Another part of that poll, though, suggests that Trump is moving the political needle on immigration. Since 2016, the percentage of Americans who say immigration should be expanded has increased consistently, growing from 21 to 30 percent of Americans. That puts it at about the same percentage of Americans who say immigration should be decreased, a figure that fell over the past few years.
Aha!, one might think. Trump’s position on immigration seems to be having an inverse effect, persuading Americans to be more broadly supportive of expanded immigration. But when you step back, you see that this isn’t really the case.
Since about the mid-1990s, support for immigration has grown while opposition to it (as expressed by the number of Americans saying immigration should be decreased) has fallen.
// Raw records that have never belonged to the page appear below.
(* ===== verification/EndToEnd.v ===== *)
(** * EndToEnd: the client against the issuer's endpoints

    The client of [ClientOnline] over a link to the routes of
    [ClientHandlers], behind the router and the bearer middleware: what a
    refresh brings home, and that activation and deactivation as the client
    asks for them are not what the endpoints answer. *)

From S2P Require Import Prelude Errors JsNum JsArith Text Json Types Crypto TokenCodec Lic1 Lic2 Tokens Id Cursor Storage Pages LicenseKeyFormat Memory MemoryLaws Lifecycle LicenseService UsageService EncryptedPkcs8 EncryptedPkcs8Props KeyHierarchy KeyHierarchyProps TokenService Validate ValidateProps TokenProps Quiet Http ClientHandlers ClientHandlersProps ClientOnline ClientOnlineProps.

(** ** The link *)

(** The issuer's world and the device's store. *)
Record Online : Type := mkOnline { on_server : World; on_store : StoredTokenState }.

#[global] Instance online_store : TokenStore Online := {|
  ts_read := fun o => (Ok (on_store o), o);
  ts_write := fun s o => (Ok tt, mkOnline (on_server o) s);
  ts_clear := fun o => (Ok tt, mkOnline (on_server o) EMPTY_STATE)
|}.

#[global, program] Instance online_store_laws : TokenStoreLaws Online := {| stored := on_store |}.
Next Obligation. done. Qed.
Next Obligation. done. Qed.
Next Obligation. done. Qed.

Definition api_prefix : jsstr := js "/api/licensing/v1".

(** A POST of [body] to [url]; JSON carries the body unchanged. A handler that
    throws drops the connection; a response without a body has no JSON. *)
Definition post_request (base url : jsstr) (body : jsval) : HandlerRequest :=
  mkRequest POST (drop (List.length base) url) [] [] body [] None.

Section Link.
Context {KH : KeyHandles} {P : Pbes2} {SH : Sha256} {DP : DateParse} {CM : CaseMap} {EM : ErrorMessages} {WC : WallClock World}.
Context (fuel : nat) (codecs : Codecs) (ctx : ClientHandlerContext World) (verifier : BearerVerifier World).
Context (base : jsstr).

(** The issuer: its client routes behind bearer authentication. *)
Definition issuer : Handler World := createRouter (clientRoutes fuel codecs ctx api_prefix) [bearerAuth verifier].

#[local] Instance link : Network Online := {|
  fetchImpl := fun url _ body o =>
    let '(r, w) := issuer (post_request base url body) (on_server o) in
    (Ok (match r with Ok resp => Some (mkNetResponse (r_status resp) (r_body resp)) | Throw _ => None end),
     mkOnline w (on_store o))
|}.

Lemma bearer_public req next (w : World) :
  bearerAuth verifier (with_header req PUBLIC_HEADER (js "1")) next w = next (with_header req PUBLIC_HEADER (js "1")) w.
Proof.
  unfold bearerAuth, header. cbn [q_headers with_header]. by rewrite map_get_set_eq, bool_decide_true.
Qed.

(** The request as a public route's handler sees it. *)
Definition routed (path : jsstr) (body : jsval) : HandlerRequest :=
  with_header (mkRequest POST path [] [] body [] None) PUBLIC_HEADER (js "1").

(** The public routes reach their handlers. *)
Lemma issuer_refresh body w :
  let path := api_prefix ++ js "/refresh" in
  issuer (mkRequest POST path [] [] body [] None) w = handleRefresh fuel codecs ctx (routed path body) w.
Proof. reflexivity. Qed.

Lemma issuer_activate body w :
  let path := api_prefix ++ js "/activate" in
  issuer (mkRequest POST path [] [] body [] None) w = handleActivate fuel codecs ctx (routed path body) w.
Proof. reflexivity. Qed.

Lemma issuer_deactivate body w :
  let path := api_prefix ++ js "/deactivate" in
  issuer (mkRequest POST path [] [] body [] None) w = handleDeactivate codecs ctx (routed path body) w.
Proof. reflexivity. Qed.

Hypothesis base_ok : ends_with_slash base = false.

Lemma url_path path : starts_with_slash path = true -> drop (List.length base) (joinUrl base path) = path.
Proof. intros Hp. unfold joinUrl. rewrite base_ok, Hp. cbn [negb andb]. by rewrite drop_app_length. Qed.

(** The client's request, at its handler. *)
Lemma post_run path handle body headers o :
  starts_with_slash path = true ->
  (forall w, issuer (mkRequest POST path [] [] body [] None) w = handle w) ->
  postJson path body (mkTransport base headers) o
  = let '(r, w) := handle (on_server o) in
    (match r with
     | Ok resp => read_envelope (mkNetResponse (r_status resp) (r_body resp))
     | Throw _ => Throw clientErrors.issuerUnreachable
     end, mkOnline w (on_store o)).
Proof.
  intros Hp Hh. unfold postJson, bind. cbn [fetchImpl link tr_baseUrl tr_headers]. unfold post_request.
  rewrite url_path, Hh by done. by destruct (handle _) as [[resp|e] w].
Qed.

(** A refusal never reads as data. *)
Lemma refusal_envelope st code message headers data :
  read_envelope (mkNetResponse st (r_body (err st code message headers))) <> Ok data.
Proof. unfold read_envelope. cbn. by destruct (st =? 429). Qed.

Lemma errFromLicensing_err e : exists st code message, errFromLicensing e = err st code message None.
Proof. destruct e; by eexists _, _, _. Qed.

(** ** Refreshing end to end *)

(** What the outcome of a refresh says. *)
Definition refreshed_from (token : jsstr) (w : World) (token' : jsstr) : Prop :=
  exists parts l u license usage wi issued wi', authentic codecs ctx w token (token_ttl ctx) parts
    /\ claims (e_payload parts) l u
    /\ map_get (s_licenses (tables w)) l = Some license /\ map_get (s_usages (tables w)) u = Some usage
    /\ u_license_id usage = l_id license /\ u_status usage = u_active /\ same_db w wi
    /\ issueToken fuel codecs (cc_backends ctx) (issue_request ctx license usage) wi = (Ok issued, wi')
    /\ token' = ir_token issued.

(** The issuer's answer to a refresh, as data. *)
Lemma refresh_answer token headers o :
  cc_transparencyHook ctx = None -> tx_depth (on_server o) = 0 -> state_ok (tables (on_server o)) ->
  exists answer w, postJson (api_prefix ++ js "/refresh") (plain [(js "token", JStr token)]) (mkTransport base headers) o
                   = (answer, mkOnline w (on_store o))
    /\ tables w = tables (on_server o)
    /\ forall data, answer = Ok data -> exists token', get_prop data (js "token") = JStr token'
         /\ refreshed_from token (on_server o) token'.
Proof.
  intros Hh Hd Hok. rewrite (post_run (api_prefix ++ js "/refresh") _ _ headers o eq_refl (issuer_refresh _)).
  destruct (seat_call_run fuel codecs ctx CallRefresh
    (routed (api_prefix ++ js "/refresh") (plain [(js "token", JStr token)])) (on_server o) Hh Hd Hok)
    as (resp & w' & Hrun & Hout).
  cbn [seat_call] in Hrun. rewrite Hrun. eexists _, w'. split; [done|].
  destruct Hout as [[(st & code & message & _ & ->) Ht]|(t & Ht & _ & parts & Ha & Heff)].
  - split; [done|]. intros data Hdata. by apply refusal_envelope in Hdata.
  - injection Ht as <-. destruct Heff as (Htab & l & u & license & usage & wi & issued & wi' & Hc & Hl & Hu & Hlu & Hs & Hwi & Hi & data & -> & Htok).
    split; [exact Htab|]. intros data' Hdata. apply Ok_inj in Hdata as <-. exists (ir_token issued). split; [exact Htok|].
    by exists parts, l, u, license, usage, wi, issued, wi'.
Qed.

(** What a refresh may do to the device and the issuer. *)
Definition refresh_effect (token : jsstr) (o : Online) (r : res RefreshOutcome) (o' : Online) : Prop :=
  tables (on_server o') = tables (on_server o)
  /\ match r with
     | Ok (Refreshed t) => on_store o' = mkStored (Some t) None /\ refreshed_from token (on_server o) t
     | Ok (GraceEntered t g) => t = token /\ on_store o' = mkStored (Some token) (Some g)
     | Ok (NotDue t) | Ok (GraceContinued t _) => t = token /\ on_store o' = on_store o
     | Throw _ => on_store o' = on_store o
     end.

Lemma unreachable_effect token opts forced o w :
  tables w = tables (on_server o) ->
  let '(r, o') := handleUnreachable token (st_graceStartSec (on_store o)) opts forced (mkOnline w (on_store o)) in
  refresh_effect token o r o'.
Proof.
  intros Ht. unfold handleUnreachable. destruct (negb forced); [by split|]. destruct (_ && _); [by split|].
  destruct (st_graceStartSec (on_store o)) as [g|]; [|by split]. by destruct (grace_over opts g); split.
Qed.

(** ** What activation and deactivation ask for and get *)

Definition activate_answer (resp : HandlerResponse) : Prop :=
  (exists t e r f, resp = respond (token_body t e r f) 200) \/ exists st code message, resp = err st code message None.

Lemma checked_answer {A} (v : ValidationResult A) (k : A -> prog World HandlerResponse) w :
  (forall resp, v = Throw resp -> activate_answer resp) ->
  (forall a, exists resp w', k a w = (Ok resp, w') /\ activate_answer resp) ->
  exists resp w', checked v k w = (Ok resp, w') /\ activate_answer resp.
Proof. intros Hr Hk. destruct v as [a|resp]; [apply Hk|]. exists resp, w. by split; [|apply Hr]. Qed.

Lemma bad_request_answer message : activate_answer (bad_request message).
Proof. right. by eexists _, _, _. Qed.

Lemma requireFingerprint_refusal obj key resp : requireFingerprint obj key = Throw resp -> activate_answer resp.
Proof.
  unfold requireFingerprint, requireString. destruct (get_prop obj key) as [| | | |[|c s]| | | | | |];
    cbn [rbind]; [..|destruct (FINGERPRINT_RE (c :: s))| | | | | |]; intros H; simplify_eq; apply bad_request_answer.
Qed.

Lemma optionalObject_refusal obj key resp : optionalObject obj key = Throw resp -> activate_answer resp.
Proof. unfold optionalObject. destruct (get_prop obj key); intros H; simplify_eq; apply bad_request_answer. Qed.

Lemma refuses_answer resp : refuses resp -> activate_answer resp.
Proof. intros (st & code & message & _ & ->). right. by eexists _, _, _. Qed.

Lemma handleActivate_answers req w :
  exists resp w', handleActivate fuel codecs ctx req w = (Ok resp, w') /\ activate_answer resp.
Proof.
  unfold handleActivate. apply checked_answer; [intros resp H; by eapply refuses_answer, requireJsonObject_refusal|intros body].
  apply checked_answer; [intros resp H; by eapply refuses_answer, requireString_refusal|intros key].
  apply checked_answer; [apply requireFingerprint_refusal|intros fp].
  apply checked_answer; [apply optionalObject_refusal|intros meta].
  unfold try_catch. destruct (activate_body _ _ _ _ _ _ w) as [[resp|e] w'] eqn:E;
    [|eexists _, w'; split; [done|apply refuses_answer, errFromLicensing_refuses]].
  exists resp, w'. split; [done|]. apply bind_ok_inv in E as ([license|] & w1 & _ & E);
    [|apply Ok_pair_inj in E as [<- _]; right; by eexists _, _, _].
  apply bind_ok_inv in E as (reg & w2 & _ & E). apply bind_ok_inv in E as (issued & w3 & _ & E).
  apply bind_ok_inv in E as (e & w4 & _ & E). apply bind_ok_inv in E as (r & w5 & _ & E).
  apply bind_ok_inv in E as (f & w6 & _ & E). apply Ok_pair_inj in E as [<- _]. left. by eexists _, _, _, _.
Qed.

(** The endpoint answers an activation without the [usage_id] and
    [license_id] the client insists on: activating through the client throws
    whatever the issuer did, and stores no token. *)
Theorem activation_never_completes licenseKey opts headers o :
  ac_transport opts = mkTransport base headers -> ac_path opts = None ->
  exists e o', client_activate licenseKey opts o = (Throw e, o') /\ on_store o' = on_store o.
Proof.
  intros Htr Hpath. unfold client_activate. destruct licenseKey as [|c key]; [by eexists _, o|].
  destruct (ac_fingerprint opts); [by eexists _, o|]. rewrite Htr, Hpath.
  change (given_or None (js "/api/licensing/v1/activate")) with (api_prefix ++ js "/activate").
  unfold bind at 1. rewrite (post_run (api_prefix ++ js "/activate") _ _ headers o eq_refl (issuer_activate _)).
  destruct (handleActivate_answers (routed (api_prefix ++ js "/activate") (plain
    [(js "license_key", JStr (c :: key)); (js "fingerprint", JStr (z :: l)); (js "metadata", given_or (ac_metadata opts) (plain []))]))
    (on_server o)) as (resp & w' & Hrun & Hans).
  rewrite Hrun. destruct (read_envelope _) as [data|e] eqn:Ed; [|by eexists _, _].
  destruct Hans as [(t & e & r & f & ->)|(st & code & message & ->)]; [|by apply refusal_envelope in Ed].
  apply Ok_inj in Ed. change (token_body t e r f = data) in Ed. subst data. assert (Hbad : activated (token_body t e r f) = Throw clientErrors.invalidTokenFormat).
  { unfold activated, member, token_body. destruct f, t; reflexivity. }
  unfold bind. rewrite Hbad. by eexists _, _.
Qed.

(** The client deactivates by license key and fingerprint, the endpoint by
    token: deactivating through the client never reaches the seat, and throws
    [IssuerUnreachable]. *)
Theorem deactivation_never_confirmed c reason opts headers o :
  da_transport opts = mkTransport base headers -> da_path opts = None ->
  client_deactivate (c :: reason) opts o = (Throw clientErrors.issuerUnreachable, o).
Proof.
  intros Htr Hpath. unfold client_deactivate. rewrite Htr, Hpath.
  change (given_or None (js "/api/licensing/v1/deactivate")) with (api_prefix ++ js "/deactivate").
  unfold try_catch, bind. rewrite (post_run (api_prefix ++ js "/deactivate") _ _ headers o eq_refl (issuer_deactivate _)).
  cbn. by destruct o.
Qed.
End Link.

(** ** A device and its issuer *)

#[local] Instance toy_wall : WallClock World := {| wallMs := ret 1767225600000 |}.
#[local] Instance toy_case : CaseMap := no_case_map.

Definition toy_verifier : BearerVerifier World := fun _ => ret None.
Definition toy_base : jsstr := js "https://issuer.example".
Definition toy_transport : TransportOptions := mkTransport toy_base [].
Definition toy_online (license : License) (iso : Instant) : Online :=
  mkOnline (mkWorld (mkState [(l_id license, license)] [] [] [(js "u1", issue_usage)] [(k_id the_signer, the_signer)] [] []) 0
              (fixedClock 1767225600000 iso) Z.of_nat)
    (mkStored (Some (ir_token issue_result)) None).
Definition toy_refresh (n : Z) : RefreshOptions := mkRefresh toy_transport (num_of_Z n) None None None.
Definition toy_network : Network Online := link 1 default_codecs seat_ctx toy_verifier toy_base.


Definition outcome_kind (r : res RefreshOutcome) : option Z :=
  match r with
  | Ok (Refreshed _) => Some 0
  | Ok (NotDue _) => Some 1
  | Ok (GraceEntered _ _) => Some 2
  | Ok (GraceContinued _ _) => Some 3
  | Throw _ => None
  end.

(** Refreshed near the end of the token's life, not due early on. *)
Example refresh_when_due :
  map (fun n => outcome_kind (client_refresh (NW := toy_network) default_codecs (toy_refresh n) (toy_online issue_license issue_iso)).1)
    [1767225700; 1767228900] = [Some 1; Some 0].
Proof. vm_compute. reflexivity. Qed.

(** A refusal the client's code map does not list, such as the 401 for a token
    two hours past its end, counts as an unreachable issuer: past the online
    deadline the device enters grace. *)
Example refused_refresh_enters_grace :
  outcome_kind (client_refresh (NW := toy_network) default_codecs (toy_refresh 1767240000)
    (toy_online issue_license (js "2026-01-01T03:00:00.000000Z"))).1 = Some 2.
Proof. vm_compute. reflexivity. Qed.

Definition key_license : License :=
  mkLicense (js "l1") None None (js "User") (js "42") (js "LIC-0W3G-E1R7-0W3G-E1R7-0W3G-E1R7-0W3G-E1R7") active 2 false
    None None None (plain []) issue_iso issue_iso.
Definition toy_activation : ActivateOptions :=
  mkActivate toy_transport (repeat 97 64) None None.

(** The activation the client gives up on has taken a seat. *)
Example failed_activation_takes_seat :
  let '(r, o) := client_activate (NW := toy_network) (l_license_key key_license) toy_activation (toy_online key_license issue_iso) in
  r = Throw clientErrors.invalidTokenFormat
  /\ map u_status (rows (s_usages (tables (on_server o)))) = [u_active; u_active].
Proof. vm_compute. split; reflexivity. Qed.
The pattern has been uneven, but it’s unmistakable. If we isolate the trends since 1995, the chart for each response looks something like this.
The percentage of people saying immigration should stay at current levels has increased a bit, but the density of those advocating for an increase has, coincidentally, generally increased and those arguing for a decrease decreased.
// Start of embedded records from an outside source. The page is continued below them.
(** A change by PATCH leaves no audit row. *)
Example patch_unaudited :
  let '(r, w) := admin_dispatch PATCH (js "/admin/licenses/l1") (plain [(js "max_usages", js_int 7)]) in
  status_of r = Some 200 /\ l_max_usages <$> map_get (s_licenses (w_state w)) (js "l1") = Some 7 /\ s_audit (w_state w) = [].
Proof. vm_compute. split_and!; reflexivity. Qed.

(** Deleting a scope or a template deletes nothing. *)
Lemma delete_scope_keeps_it {EM : ErrorMessages} req params : quiet (handleDeleteScope (W := World) req params).
Proof. unfold handleDeleteScope, fetched. quiet_steps. Qed.
Lemma delete_template_keeps_it {EM : ErrorMessages} req params : quiet (handleDeleteTemplate (W := World) req params).
Proof. unfold handleDeleteTemplate, fetched. quiet_steps. Qed.

(** A status the listing does not know is no filter: every license is listed. *)
Example unknown_filter_lists_everything :
  parseEnum status_str LICENSE_STATUSES (Some (OneValue (js "retired"))) = None.
Proof. reflexivity. Qed.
What’s driving that? One likely factor is that the population has grown increasingly nonwhite over that same period. In 1980, about 80 percent of Americans were white non-Hispanic. By 2020, it’s estimated that fewer than 60 percent will be.
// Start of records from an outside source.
(* ===== verification/EasyProps.v ===== *)
(** * EasyProps: one trial per device, and what the guard serves

    The high-level issuer on the memory adapter, the high-level client on any
    token store that keeps what it is given. *)

From S2P Require Import Prelude Errors JsNum JsArith Text Json StrictJson Types Crypto TokenCodec Lic1 Lic2 Tokens Id JsonLib Cursor Storage Pages LicenseKeyFormat Lifecycle LicenseService UsageProps EncryptedPkcs8 EncryptedPkcs8Props KeyHierarchy KeyHierarchyProps ScopeService TokenService Memory MemoryLaws Quiet TokenProps Validate ValidateProps Http Templates Stats ClientHandlers ClientHandlersProps ClientOnline ClientOnlineProps Fingerprint Easy Admin AdminProps.

(** ** Trials *)

Section Trials.
Context {KH : KeyHandles} {P : Pbes2} {DP : DateParse} {CM : CaseMap} {HM : HmacSha256} {WC : WallClock World}.
Context (issuer : Issuer).

(** The row that remembers the trial of [input] on the device with [hash]. *)
Definition trial_row (input : IssueInput) (hash : jsstr) (row : TrialIssuance) (s : State) : Prop :=
  ti_template_id row = template_of input /\ ti_fingerprint_hash row = hash
  /\ exists id, map_get (s_trialIssuances s) id = Some row.

(** The cooldown that applies to [input]: its template's, or the issuer's. *)
Definition cooldown_of (input : IssueInput) (s : State) : Z :=
  given_or ((template_of input ≫= map_get (s_templates s)) ≫= t_trial_cooldown_sec) (is_trialCooldownSec issuer).

(** [c] fails at [w] and changes no table. *)
Definition fails_at {A} (c : prog World A) (w : World) : Prop :=
  exists e, (c w).1 = Throw e /\ w_state (c w).2 = w_state w.

Lemma fails_bind {A B} (c : prog World A) (k : A -> prog World B) w :
  quiet c -> (forall a w1, c w = (Ok a, w1) -> w_state w1 = w_state w -> fails_at (k a) w1) -> fails_at (bind c k) w.
Proof.
  intros Hc Hk. unfold fails_at, bind. destruct (Hc w) as [Hs _]. destruct (c w) as [[a|e] w1]; cbn in *.
  - destruct (Hk a w1 eq_refl Hs) as (e & H1 & H2). exists e. by rewrite H2.
  - by exists e.
Qed.

Lemma fails_early {A B} (c : prog World A) (k : A -> prog World B) w : fails_at c w -> fails_at (bind c k) w.
Proof. intros (e & H1 & H2). exists e. unfold bind. destruct (c w) as [[a|e'] w1]; cbn in *; by simplify_eq. Qed.

Lemma quiet_walk leaf : forall room chain visited cursor,
  quiet (walk_ancestors (getTemplate (W := World)) leaf room chain visited cursor).
Proof. intros room. induction room as [|room IH]; intros chain visited cursor; cbn [walk_ancestors]; quiet_steps; apply IH. Qed.

Lemma quiet_issue_template input : quiet (issue_template (W := World) input).
Proof. pose proof quiet_walk. unfold issue_template, resolveTemplate. quiet_steps. Qed.

Lemma quiet_issue_expiry input template : quiet (issue_expiry (W := World) input template).
Proof. unfold issue_expiry. quiet_steps. Qed.

(** The template that governs an issuance is the stored one. *)
Lemma issue_template_leaf input w r w' :
  issue_template (W := World) input w = (Ok r, w') ->
  fst <$> r = template_of input ≫= map_get (s_templates (w_state w)).
Proof.
  unfold issue_template. destruct (template_of input) as [id|]; cbn [mbind option_bind]; [|by intros [= <- _]].
  unfold bind at 1. change (getTemplate id w) with (@Ok exn _ (map_get (s_templates (w_state w)) id), w). cbv iota beta.
  destruct (map_get _ id) as [leaf|]; [|done]. intros (resolved & w1 & _ & H)%bind_ok_inv. by injection H as <- _.
Qed.

(** The lookup finds the row of the trial and no other. *)
Lemma find_trial w input hash row :
  state_ok (w_state w) -> trial_row input hash row (w_state w) ->
  findTrialIssuance (mkTrialLookup (template_of input) hash) w = (Ok (Some row), w).
Proof.
  intros Hok (Ht & Hh & id & Hrow). cbn. unfold mem_findTrialIssuance. cbn.
  destruct (List.find _ _) as [row'|] eqn:E.
  - apply find_some in E as [Hin Heq]. apply list_elem_of_In in Hin. unfold str_eqb in Heq. bool_prop.
    apply (rows_map_get ti_id) in Hin; [|apply Hok].
    assert (Hid : ti_id row' = id) by (eapply (ok_trial _ Hok); [exact Hin|exact Hrow|done|cbn; congruence]).
    rewrite Hid, Hrow in Hin. by injection Hin as <-.
  - eapply find_none in E; [|apply list_elem_of_In; by eapply map_get_rows].
    unfold str_eqb in E. by rewrite !bool_decide_true in E.
Qed.

Definition wall_before (ms : Z) : Prop := forall w : World,
  same w (wallMs w).2 /\ exists now, (wallMs w).1 = Ok now /\ now < ms.

Lemma cooling_down input template row ms w :
  date_parse (ti_issued_at row) = Some ms ->
  wall_before (ms + given_or (template ≫= t_trial_cooldown_sec) (is_trialCooldownSec issuer) * 1000) ->
  fails_at (check_cooldown issuer input template row) w.
Proof.
  intros Hms Hw. unfold check_cooldown, fails_at, bind. destruct (Hw w) as [[Hs _] (now & Hn & Hlt)].
  destruct (wallMs w) as [r w1]. cbn in *. subst r. rewrite Hms, (proj2 (Z.ltb_lt _ _)) by done.
  case_match; by eexists.
Qed.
Overlapping with that is the increase in the density of foreign-born residents of the country. From a low in 1970, the density of immigrants has grown steadily over the past 50 years and is expected to hit 14 percent by next year.
It seems natural that a more diverse, more immigrant-heavily population would be more receptive to immigration. Other trends, like unemployment, which might seem like drivers of views on immigration, have been more consistently chaotic and don’t correlate to the shift in views of immigration. The ones above correlate well.
The implication, then, is that the increase in support for immigration is largely independent of Trump, not driven by him. But that doesn’t mean that there’s no connection between the two.
Let’s go back to the first graph. We’ve added a box, highlighting shifts in 2014.
From February to June 2014, the difference between the increase and decrease positions on this question grew from 9 to 19 points. The percentage of people saying they thought immigration should be decreased spiked to 41 percent, the highest it had been since 2011.
Why? In part because of media attention on a surge in children fleeing violence in Central America who came to the U.S. border, attention which in part leveraged concern about how the United States was changing. This immigration crisis spurred a strong backlash particularly in conservative media, and brought immigration to the forefront of American political concerns. (In July of that year, 17 percent of Americans identified it as the most important political issue, with twice as many Republicans as Democrats citing illegal immigration as a problem.)
Trump’s willingness to embrace the rhetoric deployed in the conservative media when he launched his campaign the following year quickly earned him a loyal base of support in the Republican Party, a base that helped power him to the top of the crowded field in the 2016 nominating contest. That blip in concern about immigration almost certainly helped elect Trump president.
For the most part, though, he doesn’t seem to have done much since his inauguration to push Americans in one direction or another on the subject.